Gladbachs Abwehrspieler Ze Antonio hatte die Niederlage mit einem kuriosen Eigentor in der elften Minute eingeleitet. Den zweiten Schalker Treffer erzielte Gustavo Varela bereits in der 31. Minute.

Vor 52 018 Zuschauern hatte Heynckes seine Mannschaft gegenüber dem 0:1 am vorigen Sonntag bei Eintracht Frankfurt auf vier Positionen verändert. Bernd Thijs, Vaclav Sverkos und Nationalstürmer Oliver Neuville rückten für Federico Insua, Nando Rafael und Kahe in die Anfangsformation. Zudem ging der Borussia-Trainer angesichts seiner großen Personalsorgen in der Abwehr das Risiko ein, den erst 18 Jahre alten Tim Rubink von Beginn an spielen zu lassen. Der Bundesliga-Debütant, der normalerweise in der Gladbacher U19 spielt, musste dann gleich seine ersten harten Erfahrungen im Oberhaus sammeln. In der elften Minute schoss er bei einem versuchten Befreiungsschlag Schalkes Hamit Altintop an. Von dessen Fuß prallte der Ball ans Bein von Ze Antonio und von dort ins Gladbacher Tor. Auch vor dem zweiten Schalker Treffer ließ sich Rubink von Altintop düpieren. In der Halbzeit hatte Heynckes ein Einsehen und nahm Rubink aus dem Spiel.
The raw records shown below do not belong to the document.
(** The cursor starts at the page after the kernel unless the device tree
    is there; its end is the last whole page of RAM. *)
Lemma phys_init_cursor p ram_base ram_size kernel_end dtb size :
  let p0 := phys_init p ram_base ram_size kernel_end (Some (dtb, size)) in
  0 <= kernel_end < 2 ^ 63 -> 0 <= ram_base -> 0 <= ram_size -> ram_base + ram_size < 2 ^ 63 ->
  page_up kernel_end + 4096 <= ram_base + ram_size ->
  page_up kernel_end < page_down dtb ->
  next_free p0 = page_up kernel_end /\
  end_free p0 = page_up kernel_end + 4096 * ((ram_base + ram_size - page_up kernel_end) / 4096).
Proof.
  intros p0 Hk Hb Hs Hr Hroom Hd. unfold p0, phys_init.
  rewrite (u64w_small (ram_base + ram_size)) by lia.
  pose proof (page_up_spec kernel_end ltac:(lia)) as Hup.
  set (kp := page_up kernel_end) in *. clearbody kp.
  assert (0 <= kp) by (rewrite Hup; pose proof (Z.div_pos (kernel_end + 4095) 4096); lia).
  assert (Hde : (page_down dtb =? 0) = false) by (apply Z.eqb_neq; lia).
  destruct (init_scan _ _ _ _ _ _) as [[[cur nxt] free] total] eqn:Hscan.
  pose proof Hscan as Hscan1. apply init_scan_cursor in Hscan1 as [-> _]; [|lia..].
  split; [|done]. cbn [init_scan] in Hscan. rewrite (u64w_small (kp + 4096)) in Hscan by lia.
  rewrite (proj2 (Z.leb_le _ _) Hroom) in Hscan.
  assert (is_page_reserved kp kp (page_down dtb) (page_up (u64w (dtb + size))) = false) as Hnr.
  { unfold is_page_reserved. rewrite Z.ltb_irrefl, (proj2 (Z.leb_gt _ _) Hd).
    by rewrite andb_false_r. }
  rewrite Hnr in Hscan. cbn [next_free].
  set (f := Z.to_nat _) in Hscan.
  assert (Hf : f = S (pred f)) by (pose proof (Z.div_le_lower_bound (ram_base + ram_size - kp) 4096 1); lia).
  apply init_scan_cursor in Hscan as [_ Hn]; [|lia..|]; [by rewrite (Hn kp eq_refl)|].
  unfold f. assert ((ram_base + ram_size - kp) / 4096 = (ram_base + ram_size - (kp + 4096)) / 4096 + 1).
  { replace (ram_base + ram_size - kp) with (ram_base + ram_size - (kp + 4096) + 1 * 4096) by lia.
    by rewrite Z.div_add. }
  pose proof (Z.div_pos (ram_base + ram_size - (kp + 4096)) 4096). lia.
Qed.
Die Gladbacher zeigten zu keiner Phase des Spiels gelungene Offensivaktionen und blieben zumeist harmlos. Schalke dagegen ließ sich anders als noch am vorigen Sonntag beim 2:2 gegen Bayern München die Führung nicht mehr aus der Hand nehmen. Die Gelsenkirchener zeigten über weite Phasen eine souveräne Partie.